• Collected data:
= Beginning of Section =
(* ===== verification/FakeIPResume.v ===== *)
(** FakeIP across restarts: the metadata codec reads back what it wrote, and a
    store over a cache file goes on where the last one stopped, also when the
    earlier instance was released by a takeover instead of being closed. *)

From S2P Require Import Prelude GoBytes GoSlices GoStrings Netip Metadata DnsMessage FakeIP FakePool FakeIPTheorems Bolt CacheFile CacheFakeIP Concrete.

(** ** The metadata codec *)

(** A prefix as [PrefixFrom] builds them. *)
Definition prefix_wf (p : Prefix) : Prop :=
  addr_wf (p_addr p) ∧ Addr_withoutZone (p_addr p) = p_addr p ∧
  (p_bits p = -1 ∨ Addr_IsValid (p_addr p) = true ∧ 0 ≤ p_bits p ≤ Addr_BitLen (p_addr p)).
Definition metadata_wf (m : FakeIPMetadata) : Prop :=
  prefix_wf (Inet4Range m) ∧ prefix_wf (Inet6Range m) ∧
  (addr_wf (Inet4Current m) ∧ Addr_hasZone (Inet4Current m) = false) ∧
  (addr_wf (Inet6Current m) ∧ Addr_hasZone (Inet6Current m) = false).

Lemma zoneless a : Addr_withoutZone a = a → Addr_hasZone a = false.
Proof. destruct a as [| |ip z]; [done..|]. by intros [= <-]. Qed.

Lemma Addr_Marshal_AsSlice a : Addr_hasZone a = false → Addr_MarshalBinary a = Addr_AsSlice a.
Proof.
  destruct a as [| |ip z]; [done..|]. cbn [Addr_hasZone Addr_MarshalBinary]. intros Hz%negb_false_iff%String.eqb_eq. subst z.
  change (str_bytes "") with (@nil byte). by rewrite app_nil_r.
Qed.

Lemma Addr_Unmarshal_Marshal a : addr_wf a → Addr_hasZone a = false → Addr_UnmarshalBinary (Addr_MarshalBinary a) = Ok a.
Proof.
  intros Hwf Hz. rewrite Addr_Marshal_AsSlice by done.
  destruct a as [|ip|ip z]; [done|..]; unfold Addr_UnmarshalBinary; cbn [Addr_AsSlice addr_wf] in *; rewrite len_put_be; cbn -[be put_be];
    rewrite be_put_be by (cbn; lia); [done|].
  apply negb_false_iff, String.eqb_eq in Hz as ->. done.
Qed.

Lemma len_Addr_Marshal a : Addr_hasZone a = false → len (Addr_MarshalBinary a) ≤ 16.
Proof. intros Hz. rewrite Addr_Marshal_AsSlice by done. destruct a; cbn [Addr_AsSlice]; rewrite ?len_put_be; [done|lia..]. Qed.

Lemma Prefix_Unmarshal_Marshal p : prefix_wf p → Prefix_UnmarshalBinary (Prefix_MarshalBinary p) = Ok p.
Proof.
  intros (Hwf & Hzone & Hbits). unfold Prefix_UnmarshalBinary, Prefix_MarshalBinary. rewrite Hzone.
  set (m := Addr_MarshalBinary (p_addr p)). rewrite len_app. change (len [_]) with 1. pose proof (len_nonneg m).
  rewrite (proj2 (Z.ltb_ge _ _)) by lia. replace (len m + 1 - 1) with (len m) by lia.
  rewrite slice_app_head by done. unfold m. rewrite Addr_Unmarshal_Marshal by (done || by apply zoneless). cbn [mbind result_bind].
  fold m. assert (at_ (m ++ [zb (p_bits p)]) (len m) = p_bits p mod 256) as ->.
  { unfold at_, len. rewrite Nat2Z.id, lookup_app_r, Nat.sub_diag by lia. apply bz_zb. }
  f_equal. destruct p as [a bits]. cbn [p_addr p_bits] in *. unfold PrefixFrom. rewrite Hzone. f_equal.
  destruct Hbits as [->|[Hv Hb]].
  - change (-1 mod 256) with 255. by destruct a.
  - rewrite Z.mod_small by (destruct a; cbn in Hb; lia). rewrite Hv, (proj2 (Z.leb_le 0 bits)), (proj2 (Z.leb_le bits _)) by lia. done.
Qed.

Lemma len_Prefix_Marshal p : prefix_wf p → len (Prefix_MarshalBinary p) ≤ 17.
Proof.
  intros (_ & Hzone & _). unfold Prefix_MarshalBinary. rewrite Hzone, len_app. pose proof (len_Addr_Marshal _ (zoneless _ Hzone)).
  change (len [_]) with 1. lia.
Qed.

Lemma unmarshalElement_marshal {A} (f : list byte → result A) data a rest :
  len data ≤ 17 → f data = Ok a → unmarshalElement f (marshalElement data ++ rest) = Ok (a, rest).
Proof.
  intros Hlen Hf. unfold unmarshalElement, marshalElement. pose proof (len_nonneg data). rewrite <- app_assoc.
  change (put_be 2) with (put_be (Z.to_nat 2)). rewrite ReadBE_put by lia. cbv iota beta. rewrite ReadFull_app. cbn [mbind result_bind]. by rewrite Hf.
Qed.

(** What [MarshalBinary] writes, [UnmarshalBinary] reads. *)
Lemma metadata_reads_back m : metadata_wf m → FakeIPMetadata_UnmarshalBinary (FakeIPMetadata_MarshalBinary m) = Ok m.
Proof.
  destruct m as [r4 r6 c4 c6]. intros (H4 & H6 & [Hc4 Hz4] & [Hc6 Hz6]). unfold FakeIPMetadata_UnmarshalBinary, FakeIPMetadata_MarshalBinary.
  cbn [Inet4Range Inet6Range Inet4Current Inet6Current] in *.
  rewrite (unmarshalElement_marshal _ _ r4) by (by apply len_Prefix_Marshal || by apply Prefix_Unmarshal_Marshal). cbn [mbind result_bind].
  rewrite (unmarshalElement_marshal _ _ r6) by (by apply len_Prefix_Marshal || by apply Prefix_Unmarshal_Marshal). cbn [mbind result_bind].
  pose proof (len_Addr_Marshal _ Hz4). pose proof (len_Addr_Marshal _ Hz6).
  rewrite (unmarshalElement_marshal _ _ c4) by (lia || by apply Addr_Unmarshal_Marshal). cbn [mbind result_bind].
  rewrite <- (app_nil_r (marshalElement (Addr_MarshalBinary c6))).
  rewrite (unmarshalElement_marshal _ _ c6) by (lia || by apply Addr_Unmarshal_Marshal). done.
Qed.

(** Metadata cut short makes [common.Must] panic. *)
Lemma truncated_metadata_panics : FakeIPMetadata_UnmarshalBinary [x00] = Panic "unexpected EOF".
Proof. done. Qed.

(** ** Sessions *)

Section session.
Context {B : Bolt} {BL : BoltLaws B} {EX : External} {AL : AddrLaws EX}.

(** What happens to a store over a cache file while it runs: its operations and
    the timer of the pending metadata. *)
Inductive session_op : Type :=
| OpCreate (now : Z) (domain : string) (isIPv6 : bool)
| OpLookup (address : Addr)
| OpReset
| OpClose
| OpTimer.

Definition run_op (s : Store CacheFile) (op : session_op) : Store CacheFile :=
  match op with
  | OpCreate now d v => (Store_Create now d v s).2
  | OpLookup a => (Store_Lookup a s).2
  | OpReset => (Store_Reset s).2
  | OpClose => (Store_Close s).2
  | OpTimer => match storage s with Some c => set_storage (saveMetadataFires c) s | None => s end
  end.

(** The parts of an instance that only the metadata calls write. *)
Definition same_meta (c c' : CacheFile) : Prop := saveMetadata c' = saveMetadata c ∧ released c' = released c.

Lemma same_meta_reset c : same_meta c (resetDB c).
Proof. unfold resetDB. destruct (released c) eqn:E; [done|]. by destruct c. Qed.
Lemma view_meta {A} (fn : Tx → result A) c : same_meta c (view fn c).2.
Proof.
  unfold view. destruct (released c) eqn:E; [done|]. destruct (DB c) as [tx|]; [|done].
  destruct (fn tx); [done..|apply same_meta_reset].
Qed.
Lemma batch_meta {A} (fn : Tx → result (A * Tx)) c : same_meta c (batch fn c).2.
Proof.
  unfold batch. destruct (released c) eqn:E; [done|]. destruct (DB c) as [tx|]; [|done].
  case_match; [|done|apply same_meta_reset]. case_match. by destruct c.
Qed.
Lemma load_meta a c : same_meta c (FakeIPLoad a c).2.
Proof.
  cbn. unfold CacheFile_FakeIPLoad. destruct (saveDomain c !! a); [done|].
  pose proof (view_meta (root_get bucketFakeIP (Addr_AsSlice a)) c) as Hv. unfold or_zero. by destruct (view _ c).
Qed.
Lemma load_domain_meta d v c : same_meta c (FakeIPLoadDomain d v c).2.
Proof.
  cbn. unfold CacheFile_FakeIPLoadDomain. case_match; [done|].
  match goal with |- context [view ?fn c] => pose proof (view_meta fn c) as Hv end. unfold or_zero. by destruct (view _ c).
Qed.
Lemma store_meta a d c : same_meta c (FakeIPStore a d c).2.
Proof. apply batch_meta. Qed.
Lemma save_meta m c : same_meta c (FakeIPSaveMetadata m c).2.
Proof.
  cbn. unfold CacheFile_FakeIPSaveMetadata.
  match goal with |- context [batch ?fn c] => pose proof (batch_meta fn c) as Hv end. by destruct (batch _ c).
Qed.

Lemma storage_note now p4 p6 (s : Store CacheFile) : storage (lxNoteCreate now p4 p6 s) = storage s.
Proof. by destruct s. Qed.
Lemma storage_set c (s : Store CacheFile) : storage (set_storage c s) = Some c.
Proof. by destruct s. Qed.

(** A running session: pending metadata is that of the store. *)
Record session_ok (r4 r6 : Prefix) (s : Store CacheFile) (c : CacheFile) : Prop := mkSession {
  se_ok : store_ok s c;
  se_released : released c = false;
  se_pending : ∀ m, saveMetadata c = Some m → m = storeMetadata s;
  se_range4 : inet4Range s = r4;
  se_range6 : inet6Range s = r6
}.

(** Only the storage changed, and not its metadata. *)
Lemma session_storage r4 r6 s c c' :
  session_ok r4 r6 s c → no_pending c' → kept (records_of (cf_content c)) (records_of (cf_content c')) → same_meta c c' →
  session_ok r4 r6 (set_storage c' s) c'.
Proof.
  intros [Hok Hrel Hp H4 H6] Hnp Hk [Hm Hr]. constructor; [by apply (store_ok_storage _ c)|congruence|..]; [|by destruct s..].
  intros m. rewrite Hm. intros ->%Hp. by destruct s.
Qed.

Lemma session_locked r4 r6 s c now d v :
  session_ok r4 r6 s c → ∃ c', session_ok r4 r6 (createLocked now d v s).2 c'.
Proof.
  intros [Hok Hrel Hp H4 H6]. destruct (createLocked_spec now d v s c Hok) as (c' & Hok' & Hranges & _). exists c'.
  pose proof (so_storage _ _ Hok') as Hst. rewrite (createLocked_unfold _ _ _ _ _ (so_storage _ _ Hok)) in *.
  pose proof (load_domain_meta d v c) as Hlm. destruct (FakeIPLoadDomain d v c) as [loaded c1]. cbn [snd] in Hlm.
  assert (∀ s2 : Store CacheFile, storeMetadata s2 = storeMetadata s → ∀ m, saveMetadata c1 = Some m → m = storeMetadata s2) as Hkeep.
  { intros s2 -> m. destruct Hlm as [-> _]. apply Hp. }
  destruct loaded as [a|]; cbn [fst snd] in *.
  { assert (c' = c1) as -> by (destruct s; cbn in Hst; congruence).
    constructor; [done|destruct Hlm; congruence|apply Hkeep; by destruct s|by destruct s..]. }
  destruct (negb (Addr_IsValid (family_current s v))); cbn [fst snd] in *.
  { assert (c' = c1) as -> by (destruct s; cbn in Hst; congruence).
    constructor; [done|destruct Hlm; congruence|apply Hkeep; by destruct s|by destruct s..]. }
  set (a := nextAddress _ _ _) in *. pose proof (store_meta a d c1) as Hsm. destruct (FakeIPStore a d c1) as [err c2]. cbn [fst snd] in *.
  set (s1 := set_current v a (set_storage c1 s)) in *.
  rewrite storage_note, storage_set in Hst. apply (inj Some) in Hst as <-.
  constructor; [done|destruct Hlm, Hsm, c2; cbn in *; congruence|..]; [|by destruct s, v..].
  intros m. destruct c2. cbn. intros [= <-]. by destruct s, v.
Qed.
Lemma readDNSCache_reads k c tx : nested (content tx) →
  reads (readDNSCache k c tx) (get (content tx) (dns_path c k) (questionKey k)).
Proof using BL.
  intros Hn. unfold readDNSCache, transportBucket, cf_bucket, dns_path, bucket_path.
  destruct (cacheID c) as [id|]; cbn [app].
  - ask_bucket Hn. ask_bucket Hn. cbn [app]. ask_bucket Hn. apply Bucket_Get_law.
  - ask_bucket Hn. cbn [app]. ask_bucket Hn. apply Bucket_Get_law.
Qed.

(** The same for a bucket of the instance. *)
Lemma read_key_reads bucket key c tx : nested (content tx) →
  reads (read_key bucket key c tx) (get (content tx) (bucket_path bucket c) key).
Proof using BL.
  intros Hn. unfold read_key, cf_bucket, bucket_path. destruct (cacheID c) as [id|].
  - ask_bucket Hn. ask_bucket Hn. apply Bucket_Get_law.
  - ask_bucket Hn. apply Bucket_Get_law.
Qed.

(** ** Saving one response *)

Lemma createBucket_spec p k tx tx' :
  CreateBucketIfNotExists p k tx = Ok tx' → nested (content tx) → (p ≠ [] → is_Some (content tx !! p)) →
  nested (content tx') ∧ is_Some (content tx' !! (p ++ [k])) ∧ ∀ p' k', get (content tx') p' k' = get (content tx) p' k'.
Proof using BL.
  intros E Hn Hp. split; [|split; [|intros; by eapply get_Create]]; rewrite (CreateBucket_law _ _ _ _ E).
  - apply nested_insert; [done|]. intros q k' [-> ->]%app_inj_tail. done.
  - rewrite lookup_insert_eq. by eexists.
Qed.

Lemma createTransportBucket_spec bucket t c tx p tx' :
  createTransportBucket bucket t c tx = Ok (p, tx') → nested (content tx) →
  p = bucket_path bucket c ++ [str_bytes t] ∧ nested (content tx') ∧ is_Some (content tx' !! p) ∧
  ∀ p' k', get (content tx') p' k' = get (content tx) p' k'.
Proof using BL.
  unfold createTransportBucket, createBucket, bucket_path. intros E Hn. destruct (cacheID c) as [id|]; invert_ok.
  - match goal with H1 : CreateBucketIfNotExists [] _ _ = _, H2 : CreateBucketIfNotExists [id] _ _ = _, H3 : CreateBucketIfNotExists [id; _] _ _ = _ |- _ =>
      destruct (createBucket_spec _ _ _ _ H1 Hn) as (Hn1 & Hs1 & Hg1); [done|];
      destruct (createBucket_spec _ _ _ _ H2 Hn1) as (Hn2 & Hs2 & Hg2); [by intros _|];
      destruct (createBucket_spec _ _ _ _ H3 Hn2) as (Hn3 & Hs3 & Hg3); [by intros _|] end.
    split; [done|]. split; [done|]. split; [done|]. intros p' k'. by rewrite Hg3, Hg2, Hg1.
  - match goal with H1 : CreateBucketIfNotExists [] _ _ = _, H2 : CreateBucketIfNotExists [_] _ _ = _ |- _ =>
      destruct (createBucket_spec _ _ _ _ H1 Hn) as (Hn1 & Hs1 & Hg1); [done|];
      destruct (createBucket_spec _ _ _ _ H2 Hn1) as (Hn2 & Hs2 & Hg2); [by intros _|] end.
    split; [done|]. split; [done|]. split; [done|]. intros p' k'. by rewrite Hg2, Hg1.
Qed.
= End of Section =
• PROBLEM STATEMENT: Please return the lines above that run from the line containing "(Store_Lookup a s).2" to the line containing "unfold batch. destruct", inclusive, exactly and with no other lines.

• OUTPUT FOR THIS TASK:
  | OpLookup a => (Store_Lookup a s).2
  | OpReset => (Store_Reset s).2
  | OpClose => (Store_Close s).2
  | OpTimer => match storage s with Some c => set_storage (saveMetadataFires c) s | None => s end
  end.

(** The parts of an instance that only the metadata calls write. *)
Definition same_meta (c c' : CacheFile) : Prop := saveMetadata c' = saveMetadata c ∧ released c' = released c.

Lemma same_meta_reset c : same_meta c (resetDB c).
Proof. unfold resetDB. destruct (released c) eqn:E; [done|]. by destruct c. Qed.
Lemma view_meta {A} (fn : Tx → result A) c : same_meta c (view fn c).2.
Proof.
  unfold view. destruct (released c) eqn:E; [done|]. destruct (DB c) as [tx|]; [|done].
  destruct (fn tx); [done..|apply same_meta_reset].
Qed.
Lemma batch_meta {A} (fn : Tx → result (A * Tx)) c : same_meta c (batch fn c).2.
Proof.
  unfold batch. destruct (released c) eqn:E; [done|]. destruct (DB c) as [tx|]; [|done].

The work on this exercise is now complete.